I believe that 5e is nearing the point (perhaps a year and a half away) when it will reach peak popularity.
Furthermore, I think that we will see a fairly dramatic drop in sales after that point. Thereafter, the edition will (I believe) sell at a steadily (but slowly) declining rate until the release of a new edition.
Currently, 5e is doing very well. I suspect that any future losses of profit will be caused by dropping numbers of new players.
My guesses could be completely inaccurate, but I am glad to be able to share them.
Peak and decline is inevitable; the question is, can WotC stimulate later peaks? I would echo what @
Prakriti said and say that the movie will impact this trajectory - and possibly stimulate a later peak. WotC has to be thinking about other ways to do the same, because at some point sales
will start going down. On the other hand, maybe they find a way to turn D&D into the RPG version of Monopoly or, as someone said, Catan. No peak and valley, just an undulating plateau.
1982 was the peak of 1e. It was doing very well, but not as well as they had forecasted. And 1983 was the beginning of the decline.
I don’t know about 5e. The current books seem to be doing well on Amazon and sales seem sustained. But growth cannot last forever, so it has to plateau eventually. But even then, when new player acquisition slows down, we’ll have a few years of declining but still good sales. 5e probably has quite a few good years left.
But, I think we’re closer to the middle. I do think we’ve almost hit saturation where we have “enough”
I question this idea of saturation and "enough" and have a theory about that. Maybe I should post it in the other thread, but I'll reply here.
If you look at the 18 books that have been released, you have the three core rulebooks, one book that is specific to the Forgotten Realms, one rules supplement, two monster/lore books, one setting book, and eight story arcs in ten books (including Tales as a "story arc" and the two Waterdeep books as one). It is really not that much for five years of releases, especially when you consider that ten of the eighteen books are adventures - so really only five non-adventure books in four years, and none are truly "core."
In fact, WotC has done a good job getting away from that silly 4E era idea that "everything is core," which was an attempt to optimize sales that led to bloat and over-saturation. In 5E, only the PHB, DMG, and MM are core.

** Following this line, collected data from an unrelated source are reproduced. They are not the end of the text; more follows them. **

(** Blocks all known are the device's. *)
Lemma blocks_good_complete d offsets blocks :
  blocks_good d offsets blocks → (∀ k, blocks !! k ≠ Some None) → collect_blocks blocks = Some (dev_block d <$> offsets).
Proof.
  induction 1 as [|o ob offsets blocks Ho _ IH]; intros Hall; [done|]. destruct Ho as [->| ->]; [by specialize (Hall 0%nat)|].
  cbn [collect_blocks]. rewrite IH; [done|]. intros k. apply (Hall (S k)).
Qed.

Lemma collect_blocks_good d offsets blocks ds :
  blocks_good d offsets blocks → collect_blocks blocks = Some ds → ds = dev_block d <$> offsets.
Proof.
  intros Hg. revert ds. induction Hg as [|o ob offsets blocks Ho _ IH]; intros ds; cbn [collect_blocks]; [by intros [= <-]|].
  destruct Ho as [->| ->]; [done|]. destruct (collect_blocks blocks) as [ds'|]; [|done]. intros [= <-]. by rewrite (IH ds' eq_refl).
Qed.

(** The reasons a run can fail for. *)
Definition run_error (d : D) (offsets : list Z) (e : SysErrNo) : Prop :=
  (e = EFBIG ∧ USIZE_MAX < zlen offsets * EXT4_BLOCK_SIZE) ∨
  ∃ s0 off len, same_bytes d (bs_raw s0) ∧ off ∈ offsets ∧ (read_raw_at r s0 off len).2 = Err e.

Lemma read_runs_ok fuel s offsets blocks (index : nat) s' res :
  coherent s → blocks_good (bs_raw s) offsets blocks → Forall block_aligned_at offsets →
  (∀ k, (k < index)%nat → blocks !! k ≠ Some None) → (length offsets ≤ index + fuel)%nat →
  read_runs fuel r s offsets blocks index = (s', res) →
  coherent s' ∧ same_bytes (bs_raw s) (bs_raw s') ∧
  match res with
  | Ok blocks' => blocks_good (bs_raw s) offsets blocks' ∧ ∀ k, blocks' !! k ≠ Some None
  | Err e => run_error (bs_raw s) offsets e
  end.
Proof.
  revert s blocks index. induction fuel as [|fuel IH]; intros s blocks index Hc Hg Hal Hpre Hlen; cbn [read_runs];
    pose proof (Forall2_length _ _ _ Hg) as Hl.
  { intros [= <- <-]. split_and!; [done|done|done|]. intros k. destruct (decide (k < index)%nat); [by apply Hpre|].
    rewrite lookup_ge_None_2 by lia. done. }
  destruct (blocks !! index) as [[x|]|] eqn:Ei.
  - apply IH; [done|done|done| |lia]. intros k Hk. destruct (decide (k = index)) as [->|]; [by rewrite Ei|apply Hpre; lia].
  - destruct (lookup_lt_is_Some_2 offsets index) as [o0 Ho0]; [rewrite Hl; by eapply lookup_lt_Some|].
    rewrite (list_lookup_total_correct _ _ _ Ho0).
    destruct (run_end_from_ok (length offsets) offsets blocks index (S index) o0) as [Hle Hadj]; [lia| |].
    { intros k Hk. replace k with index by lia. rewrite Ho0. f_equal. lia. }
    set (run_end := run_end_from (length offsets) offsets blocks (S index)) in *.
    assert (Hre : (run_end ≤ length offsets)%nat).
    { specialize (Hadj (run_end - 1)%nat ltac:(lia)). apply lookup_lt_Some in Hadj. lia. }
    case_bool_decide as Hbig.
    { intros [= <- <-]. split_and!; [done|done|]. left. split; [done|]. unfold zlen, EXT4_BLOCK_SIZE in *. lia. }
    destruct (read_raw_at r s o0 _) as [s1 [data|e]] eqn:Er; destruct (read_raw_at_ok _ _ _ _ _ Hc Er) as (Hc1&Hs1&Hd).
    + specialize (Hd data eq_refl). rewrite <-(same_bytes_slice _ _ _ _ Hs1) in Hd. destruct s1 as [d1 c1]. cbn [bs_cache bs_raw] in *.
      pose proof (fill_run_ok d1 c1 offsets blocks data index (run_end - index) o0 (seq index (run_end - index)) Hc1
        (blocks_good_same _ _ _ _ Hs1 Hg) Hal Hd) as Hfill.
      destruct (fill_run c1 offsets blocks data index (seq index (run_end - index))) as [c2 blocks2].
      destruct Hfill as (Hc2&Hg2&Hk2).
      { apply Forall_forall. intros k Hk%elem_of_seq. split; [lia|]. apply Hadj. lia. }
      intros Hrun. apply IH in Hrun as (Hc'&Hs'&Hres); [|done|done|done| |cbn [set_cache] in *; lia].
      2: { intros k Hk. apply Hk2. destruct (decide (k < index)%nat); [left; by apply Hpre|right; apply elem_of_seq; lia]. }
      cbn [set_cache bs_raw] in *. split_and!; [done|by eapply same_bytes_trans|].
      destruct res as [bl|e].
      * destruct Hres as [Hg' Hall]. split; [|done]. eapply blocks_good_same; [|done]. intros y. by rewrite Hs1.
      * destruct Hres as [?|(s0&off&len&?&?&?)]; [by left|]. right. exists s0, off, len. split_and!; [by eapply same_bytes_trans|done|done].
    + intros [= <- <-]. split_and!; [done|done|]. right. exists s, o0, (Z.of_nat (run_end - index) * EXT4_BLOCK_SIZE).
      split_and!; [done|by eapply list_elem_of_lookup_2|by rewrite Er].
  - intros [= <- <-]. split_and!; [done|done|done|]. intros k. destruct (decide (k < index)%nat); [by apply Hpre|].
    apply lookup_ge_None_1 in Ei. rewrite lookup_ge_None_2 by lia. done.
Qed.

Lemma read_cached_blocks_ok s offsets s' res :
  coherent s → Forall block_aligned_at offsets → read_cached_blocks r s offsets = (s', res) →
  coherent s' ∧ same_bytes (bs_raw s) (bs_raw s') ∧
  match res with
  | Ok ds => ds = dev_block (bs_raw s) <$> offsets
  | Err e => run_error (bs_raw s) offsets e
  end.
Proof.
  destruct s as [d c]. intros Hc Hal. unfold read_cached_blocks. cbn [set_cache bs_cache bs_raw].
  pose proof (get_all_ok d c offsets Hc) as Hg. destruct (get_all c offsets) as [c1 blocks]. destruct Hg as [Hc1 Hg1].
  destruct (collect_blocks blocks) as [ds|] eqn:Ec.
  { intros [= <- <-]. split_and!; [done|done|]. by eapply collect_blocks_good. }
  pose proof (get_missing_ok d c1 offsets blocks Hc1 Hg1) as Hg. destruct (get_missing c1 offsets blocks) as [c2 blocks2].
  destruct Hg as [Hc2 Hg2]. change (set_cache _ c2) with (mkBState d c2). destruct (read_runs (length offsets) r (mkBState d c2) offsets blocks2 0) as [s2 rr] eqn:Er.
  apply read_runs_ok in Er as (Hc'&Hs'&Hres); [|done|done|done|lia|lia].
  destruct rr as [bl|e]; [|intros [= <- <-]; by split_and!].
  destruct Hres as [Hg' Hall]. rewrite (blocks_good_complete _ _ _ Hg' Hall). intros [= <- <-]. by split_and!.
Qed.

(** *** Reads at any offset *)

(** Reading ahead from block [b] fails on a device with these bytes. *)
Definition read_fails (d : D) (b : Z) : Prop :=
  ∃ s0 e, same_bytes d (bs_raw s0) ∧ (read_raw_at r s0 b (read_ahead_blocks r b * EXT4_BLOCK_SIZE)).2 = Err e.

Everything else is optional.
But from reading the other thread, I think the feeling of saturation that some are experiencing comes from "falling behind" on the story arcs. By having such a small number of releases, WotC has perpetuated the idea that even if everything isn't core, every release is special and exciting. "What is the new story that WotC is telling? I want to be part of that." 5E is about story, after all.
It feels saturated when you can't keep up with the latest story and are one or two or more behind. I think WotC's release schedule is based on the idea that if you play one story arc after the other, you'll finish one in six months of playing once per week, and be ready for the next. Not every group can keep up with that pace.
Now of course no one is saying that you have to play every story arc, and certainly not everyone wants to play every story arc. They are optional. If you're starting now, you have seven different story arcs to choose from, plus a compilation of adventures (Tales). I don't see that as much as saturation as it is a nice wealth of options. And how can providing more adventure options be "saturation?" How can we ever have
enough stories?
In previous editions, saturation came from rules bloat - so many rules options and supplements to choose from and keep up with. It was generally understood that adventures and setting stuff were all optional. No one felt overwhelmed by all of the Dark Sun or Planescape stuff. If you were a fan of the setting, you loved all of the material you could buy. If you weren't, you just ignored it and looked at other stuff. But what was overwhelming were all the Complete books, all the endless little books that came out; or in the 3.5 and 4E eras, all of the hardcover rule books.
So again, I think the feeling of saturation and having "enough" is almost because there are so few actual non-adventure books being published, and that WotC has made story--and the story arcs--as central to the game line, so that when a new story comes out, the feeling is that "everyone is playing it." When that doesn't happen, we either feel that we're being left behind, or that the new story arc isn't popular because people aren't talking about it, so therefore it must not be good, and people have had enough. But again, there is no "enough" with story, and we haven't had so many non-story books that we could possibly have reached a saturation point.
Maybe this
is a kind of saturation, or 5E's version of it. But I don't see it as a bad thing - just that we've reached the point that we now have a nice back-log of adventures to choose from. I mean, it is a good thing that if you don't like the next story arc, you can always go back and pick up one that you didn't get to previously.
If anything, I think we need
more stories, but more short ones - modules, compilations, etc. Of course we get those from DM's Guild, but if we were to think in terms of WotC only, I'd like to see them branch out from the "novel as default" approach to story-telling. We need more short-stories, more novellas, more vignettes even.